> **TASK GOAL**:
Beginning with the first line below, please restate each line exactly, down to and including the line containing "mv_runtime : p_runtime s = Some rt;".
::::::
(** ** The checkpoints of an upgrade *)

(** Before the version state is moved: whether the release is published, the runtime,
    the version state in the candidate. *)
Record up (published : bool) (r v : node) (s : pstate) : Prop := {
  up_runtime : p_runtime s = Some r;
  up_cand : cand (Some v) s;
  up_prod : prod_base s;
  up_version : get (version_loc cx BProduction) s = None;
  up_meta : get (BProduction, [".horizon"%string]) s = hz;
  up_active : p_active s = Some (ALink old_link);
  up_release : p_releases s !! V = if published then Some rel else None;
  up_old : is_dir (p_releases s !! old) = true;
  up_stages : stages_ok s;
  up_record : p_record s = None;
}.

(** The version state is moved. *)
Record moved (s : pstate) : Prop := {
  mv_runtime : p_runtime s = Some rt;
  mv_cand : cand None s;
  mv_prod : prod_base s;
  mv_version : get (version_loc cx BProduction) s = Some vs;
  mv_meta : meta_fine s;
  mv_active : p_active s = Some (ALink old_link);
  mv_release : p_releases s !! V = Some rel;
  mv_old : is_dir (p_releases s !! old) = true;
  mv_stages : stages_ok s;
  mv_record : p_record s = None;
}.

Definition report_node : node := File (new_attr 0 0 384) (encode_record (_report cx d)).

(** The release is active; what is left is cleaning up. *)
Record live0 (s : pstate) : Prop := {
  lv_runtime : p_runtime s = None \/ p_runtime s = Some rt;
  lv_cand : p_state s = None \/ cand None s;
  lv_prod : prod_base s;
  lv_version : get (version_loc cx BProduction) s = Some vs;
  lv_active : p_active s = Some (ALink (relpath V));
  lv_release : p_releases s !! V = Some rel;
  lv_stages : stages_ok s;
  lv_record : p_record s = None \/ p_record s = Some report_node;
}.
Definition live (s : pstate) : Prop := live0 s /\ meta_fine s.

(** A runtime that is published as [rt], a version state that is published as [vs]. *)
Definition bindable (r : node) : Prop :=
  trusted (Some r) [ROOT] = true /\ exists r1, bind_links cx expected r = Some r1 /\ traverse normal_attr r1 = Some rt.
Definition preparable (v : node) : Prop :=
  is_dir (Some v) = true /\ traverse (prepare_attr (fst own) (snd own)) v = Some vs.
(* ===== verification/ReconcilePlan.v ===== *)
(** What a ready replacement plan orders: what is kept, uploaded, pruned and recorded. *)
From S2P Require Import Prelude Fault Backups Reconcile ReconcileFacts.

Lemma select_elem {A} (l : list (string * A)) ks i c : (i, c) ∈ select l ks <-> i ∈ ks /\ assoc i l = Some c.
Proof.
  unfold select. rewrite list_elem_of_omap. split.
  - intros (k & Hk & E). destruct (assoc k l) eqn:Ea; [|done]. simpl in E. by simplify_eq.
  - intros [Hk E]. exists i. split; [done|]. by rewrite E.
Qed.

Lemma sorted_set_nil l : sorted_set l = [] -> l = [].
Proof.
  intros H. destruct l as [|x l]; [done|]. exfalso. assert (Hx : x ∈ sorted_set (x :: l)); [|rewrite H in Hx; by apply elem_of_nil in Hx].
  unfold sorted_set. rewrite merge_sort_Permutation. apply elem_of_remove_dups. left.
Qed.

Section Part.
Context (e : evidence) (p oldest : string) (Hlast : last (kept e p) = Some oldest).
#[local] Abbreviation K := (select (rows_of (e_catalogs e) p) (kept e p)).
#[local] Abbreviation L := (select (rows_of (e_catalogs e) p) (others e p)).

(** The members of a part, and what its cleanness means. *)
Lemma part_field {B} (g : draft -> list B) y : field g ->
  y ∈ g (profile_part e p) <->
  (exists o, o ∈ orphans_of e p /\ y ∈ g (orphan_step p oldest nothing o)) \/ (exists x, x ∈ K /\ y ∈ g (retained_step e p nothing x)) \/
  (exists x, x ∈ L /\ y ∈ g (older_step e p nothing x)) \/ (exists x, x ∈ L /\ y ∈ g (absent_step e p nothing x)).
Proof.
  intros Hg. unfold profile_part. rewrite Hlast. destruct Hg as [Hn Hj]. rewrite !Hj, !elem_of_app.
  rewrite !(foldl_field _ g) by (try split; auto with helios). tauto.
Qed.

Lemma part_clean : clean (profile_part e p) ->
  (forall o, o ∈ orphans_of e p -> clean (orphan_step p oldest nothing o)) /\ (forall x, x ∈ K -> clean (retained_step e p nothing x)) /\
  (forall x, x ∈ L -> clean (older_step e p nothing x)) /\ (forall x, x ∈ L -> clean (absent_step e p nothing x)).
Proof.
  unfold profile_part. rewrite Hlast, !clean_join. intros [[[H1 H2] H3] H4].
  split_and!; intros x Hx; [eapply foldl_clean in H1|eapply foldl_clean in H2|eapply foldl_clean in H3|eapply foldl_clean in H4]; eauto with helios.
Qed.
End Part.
::::::
> **EXPECTED ANSWER**:
(** ** The checkpoints of an upgrade *)

(** Before the version state is moved: whether the release is published, the runtime,
    the version state in the candidate. *)
Record up (published : bool) (r v : node) (s : pstate) : Prop := {
  up_runtime : p_runtime s = Some r;
  up_cand : cand (Some v) s;
  up_prod : prod_base s;
  up_version : get (version_loc cx BProduction) s = None;
  up_meta : get (BProduction, [".horizon"%string]) s = hz;
  up_active : p_active s = Some (ALink old_link);
  up_release : p_releases s !! V = if published then Some rel else None;
  up_old : is_dir (p_releases s !! old) = true;
  up_stages : stages_ok s;
  up_record : p_record s = None;
}.

(** The version state is moved. *)
Record moved (s : pstate) : Prop := {
  mv_runtime : p_runtime s = Some rt;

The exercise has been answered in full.